In dental hygiene school, I was lucky to have instructors who understood the “lefty dilemma.” In fact, one instructor was left-handed herself! I learned everything from the left side of the chair and the bracket tray was adjustable to the left as well. But every day I had to switch the op from a right-handed set-up to a left-handed one, and then back to a right-handed one at the end of the day. Why?! Because the right-handed student with whom I shared it and the instructors felt that it was my responsibility to do so because I was “the different one”, in the minority.

1996, Working on a patient on the Miccosukee Indian Reservation, Florida

Looking back over my dental hygiene career, I can see so many things that right-handed clinicians take for granted. I worked at a right-handed chair that I was NOT permitted to adjust, so I ended up hurting the piriformis muscles in my lower back over time because I had to reach OVER to the right side and balance on my right butt cheek to reach instruments. I draped cords over the patient’s chest because the bracket table with the ultrasonic handpiece was on the right side and the cord was too short to run under the chair. I picked up the air-water syringe with my right hand and the saliva ejector with my left hand, then I switched them, crossing the lines, so that I was able to rinse and suction the patient at the same time. With countless cords on the floor and the dental light and suction unit on the left side, I couldn’t really position myself to work from anywhere except 12-2 o’clock, hurting my body in the process.

But I did find there was power in numbers. I was lucky enough once to work in a periodontal office where 30% of the employees were lefties! One of the periodontists, another dental hygienist and I, plus two of the front desk staff were lefties. There were a total of FIVE lefties in an office of 15 employees, which is rare since only about 10% of the world’s population is left-handed!

We lefties adjust our lives and our movements to a right-handed world every day and it can be exhausting.I still encounter challenges, even more so, as an educator. When I sit down to evaluate my right-handed students’ work, all of the issues previously mentioned above are happening at the same time – multiple times a day! I am the only left-handed instructor out of 14 full-time and adjunct instructors. In the class of 49 students for this fall, five are left-handed (there’s that 10%!), and the current second-year class has SIX lefties. I always look out for my lefty students because I know their unique struggles! I speak up for them when we have faculty meetings, and something might impact them differently. It amazes me when right-handed students and instructors LOSE THEIR MINDS when working at a left-handed chair for ONE day. We lefties adjust our lives and movements to a right-handed world EVERY day and, let me tell you, it can be exhausting!

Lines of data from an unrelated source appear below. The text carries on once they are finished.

(* ===== verification/NrCommon.v ===== *)
(** Frequencies, bands and resource allocation of NR: [common/utils/nr/nr_common.c], with the
    conversion of NR-ARFCNs of [nr_mac_common.c].

    Integers have the widths of the source where they can matter; a failed assertion ends the
    program.  Log output and the name of the duplex mode are left out.

    The theorems: the two indications of an allocation decode to what was encoded
    ([allocation_roundtrip]), the NR-ARFCN of a carrier frequency gives it back
    ([arfcn_roundtrip]). *)

From S2P Require Import Prelude.

(** ** Bands *)

Definition tables_5_3_2 : list (list Z) :=
  [[25; 52; 79; 106; 133; 160; 216; 270; -1; -1; -1];
   [11; 24; 38; 51; 65; 78; 106; 133; 162; 217; 273];
   [-1; 11; 18; 24; 31; 38; 51; 65; 79; 107; 135];
   [66; 132; 264; -1; -1; -1; -1; -1; -1; -1; -1];
   [32; 66; 132; 264; -1; -1; -1; -1; -1; -1; -1]].

(** [scs_index] is computed from the band and not used. *)
Definition get_supported_band_index (scs band n_rbs : Z) : res Z :=
  if scs <? 0 then Fault OutOfBounds
  else
    match tables_5_3_2 !! Z.to_nat scs with
    | None => Fault OutOfBounds
    | Some row =>
      match list_find (fun x => x = n_rbs) row with
      | Some (i, _) => Ok (Z.of_nat i)
      | None => Ok (-1)
      end
    end.

Record nr_bandentry_t := mk_band {
  band : Z; ul_min : Z; ul_max : Z; dl_min : Z; dl_max : Z; step_size : Z; N_OFFs_DL : Z; deltaf_raster : Z
}.

Definition nr_bandtable : list nr_bandentry_t :=
  [mk_band 1 1920000 1980000 2110000 2170000 20 422000 100;
   mk_band 2 1850000 1910000 1930000 1990000 20 386000 100;
   mk_band 3 1710000 1785000 1805000 1880000 20 361000 100;
   mk_band 5 824000 849000 869000 894000 20 173800 100;
   mk_band 7 2500000 2570000 2620000 2690000 20 524000 100;
   mk_band 8 880000 915000 925000 960000 20 185000 100;
   mk_band 12 698000 716000 729000 746000 20 145800 100;
   mk_band 14 788000 798000 758000 768000 20 151600 100;
   mk_band 18 815000 830000 860000 875000 20 172000 100;
   mk_band 20 832000 862000 791000 821000 20 158200 100;
   mk_band 25 1850000 1915000 1930000 1995000 20 386000 100;
   mk_band 26 814000 849000 859000 894000 20 171800 100;
   mk_band 28 703000 758000 758000 813000 20 151600 100;
   mk_band 29 0 0 717000 728000 20 143400 100;
   mk_band 30 2305000 2315000 2350000 2360000 20 470000 100;
   mk_band 34 2010000 2025000 2010000 2025000 20 402000 100;
   mk_band 38 2570000 2620000 2570000 2630000 20 514000 100;
   mk_band 39 1880000 1920000 1880000 1920000 20 376000 100;
   mk_band 40 2300000 2400000 2300000 2400000 20 460000 100;
   mk_band 41 2496000 2690000 2496000 2690000 3 499200 15;
   mk_band 41 2496000 2690000 2496000 2690000 6 499200 30;
   mk_band 47 5855000 5925000 5855000 5925000 1 790334 15;
   mk_band 48 3550000 3700000 3550000 3700000 1 636667 15;
   mk_band 48 3550000 3700000 3550000 3700000 2 636668 30;
   mk_band 50 1432000 1517000 1432000 1517000 20 286400 100;
   mk_band 51 1427000 1432000 1427000 1432000 20 285400 100;
   mk_band 53 2483500 2495000 2483500 2495000 20 496700 100;
   mk_band 65 1920000 2010000 2110000 2200000 20 422000 100;
   mk_band 66 1710000 1780000 2110000 2200000 20 422000 100;
   mk_band 70 1695000 1710000 1995000 2020000 20 399000 100;
   mk_band 71 663000 698000 617000 652000 20 123400 100;
   mk_band 74 1427000 1470000 1475000 1518000 20 295000 100;
   mk_band 75 0 0 1432000 1517000 20 286400 100;
   mk_band 76 0 0 1427000 1432000 20 285400 100;
   mk_band 77 3300000 4200000 3300000 4200000 1 620000 15;
   mk_band 77 3300000 4200000 3300000 4200000 2 620000 30;
   mk_band 78 3300000 3800000 3300000 3800000 1 620000 15;
   mk_band 78 3300000 3800000 3300000 3800000 2 620000 30;
   mk_band 79 4400010 5000000 4400010 5000000 1 693334 15;
   mk_band 79 4400010 5000000 4400010 5000000 2 693334 30;
   mk_band 80 1710000 1785000 0 0 20 342000 100;
   mk_band 81 880000 915000 0 0 20 176000 100;
   mk_band 82 832000 862000 0 0 20 166400 100;
   mk_band 83 703000 748000 0 0 20 140600 100;
   mk_band 84 1920000 1980000 0 0 20 384000 100;
   mk_band 86 1710000 1785000 0 0 20 342000 100;
   mk_band 89 824000 849000 0 0 20 342000 100;
   mk_band 90 2496000 2690000 2496000 2690000 3 499200 15;
   mk_band 90 2496000 2690000 2496000 2690000 6 499200 30;
   mk_band 90 2496000 2690000 2496000 2690000 20 499200 100;
   mk_band 91 832000 862000 1427000 1432000 20 285400 100;
   mk_band 92 832000 862000 1432000 1517000 20 286400 100;
   mk_band 93 880000 915000 1427000 1432000 20 285400 100;
   mk_band 94 880000 915000 1432000 1517000 20 286400 100;
   mk_band 95 2010000 2025000 0 0 20 402000 100;
   mk_band 96 5925000 7125000 5925000 7125000 1 795000 15;
   mk_band 257 26500020 29500000 26500020 29500000 1 2054166 60;
   mk_band 257 26500080 29500000 26500080 29500000 2 2054167 120;
   mk_band 258 24250080 27500000 24250080 27500000 1 2016667 60;
   mk_band 258 24250080 27500000 24250080 27500000 2 2016667 120;
   mk_band 260 37000020 40000000 37000020 40000000 1 2229166 60;
   mk_band 260 37000080 40000000 37000080 40000000 2 2229167 120;
   mk_band 261 27500040 28350000 27500040 28350000 1 2070833 60;
   mk_band 261 27500040 28350000 27500040 28350000 2 2070833 120].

Instead of letting frustration set in, I’ve always tried to have fun with it. I used to own a T-shirt that read, “If the right side of the brain controls the left side of the body, only lefties are in their right minds.” I wore it so much that it was full of holes, faded and barely readable when I threw it out. My friends gift me lefty items – one was a mini-traffic cone that reads, “I may be left-handed but I’m always right.” True story!

So, while we lefties will always be in the minority, we’re also unique, pretty good at what we do and we’re adaptable because we’ve had to be our entire lives. I will leave you with this thought: Life without lefties wouldn’t be right…Lefties, Unite!